Pakistan State Oil’s (PSO) financial performance has witnessed a dramatic slump, with the company’s net consolidated profit plummeting almost 90% to Rs9.82 billion for the year ending on June 30, 2023. This substantial decline from the previous Rs95.72 billion last fiscal year is largely attributed to escalating costs associated with product sales in an inflationary landscape.

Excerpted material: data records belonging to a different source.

(* ===== verification/HashExport.v ===== *)
(** * Export and import of the environment (lib/hashtable.c, second half)

    [hexport_r] linearises the table into a buffer, [himport_r] parses such a
    buffer in place in a private copy.  Buffers are lists of bytes; a read or
    write outside of the buffer is [None].  CONFIG_REGEX is not defined for
    the boards of this tree: [H_MATCH_REGEX] falls into the default case. *)

From S2P Require Import Prelude Ctype CString Qsort Hashtable.

Module HashExport.
Import Ctype CString Hashtable.

(** ** Matching *)

(** What [strstr(str, pat) != NULL] says of the string values. *)
Fixpoint strstr_str (s t : bytes) : bool :=
  bool_decide (t `prefix_of` s) || match s with [] => false | _ :: s' => strstr_str s' t end.

Definition cmpkey (e1 e2 : ENTRY) : Z :=
  match key e1, key e2 with Some k1, Some k2 => strcmp_str k1 k2 | _, _ => 0 end.

Definition match_string (flag : Z) (s pat : bytes) : bool :=
  if Z.land flag H_MATCH_METHOD =? H_MATCH_IDENT then strcmp_str s pat =? 0
  else if Z.land flag H_MATCH_METHOD =? H_MATCH_SUBSTR then strstr_str s pat
  else false.

Fixpoint match_entry (ep : ENTRY) (flag : Z) (argv : list bytes) : option bool :=
  match argv with
  | [] => Some false
  | arg :: argv' =>
      let data_part :=
        if negb (Z.land flag H_MATCH_DATA =? 0)
        then d ← data ep;
             if match_string flag d arg then Some true else match_entry ep flag argv'
        else match_entry ep flag argv' in
      if negb (Z.land flag H_MATCH_KEY =? 0)
      then k ← key ep; if match_string flag k arg then Some true else data_part
      else data_part
  end.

The Impact of Circular Debt and External Factors
Circular debt has persistently troubled PSO, compromising its financial resilience. The company conveyed its intent to liaise with the government for potential remedies, emphasizing the gravity of the situation. Sui Northern Gas Pipelines Limited (SNGPL) receivables surged by 65%, culminating in a 157% increase in PSO’s average borrowings and a rise in finance cost by 995 basis points YOY. Furthermore, the global and domestic financial climates remained volatile. PSO highlighted a 19.6% dip in white oil sales, 17.1% in motor gasoline, and 24.9% in diesel sales, consequences of economic deceleration and rocketing fuel costs. Black oil demand also nosedived by 32.1% due to a shift from furnace oil power generation.
Financial Overview
Despite the bleak environment, PSO saw a nearly 40% hike in sales, reaching Rs3.54 trillion in FY23, primarily spurred by heightened petroleum product prices. Yet, the volume of primary products like petrol and diesel declined by 17% and 25% respectively. The EPS (earnings per share) sank to Rs19.85 from Rs194.35 in FY22, with a final cash dividend of Rs7.50 per share proposed by the board. Product costs escalated by 45%, constituting 98% of the FY23 revenue, as opposed to 93.5% in FY22. Other revenue streams dwindled, with other income descending by 46% and finance costs ballooning by 8.5 times. These adverse financial metrics underscore the challenges of rupee depreciation, towering interest rates, and inflation.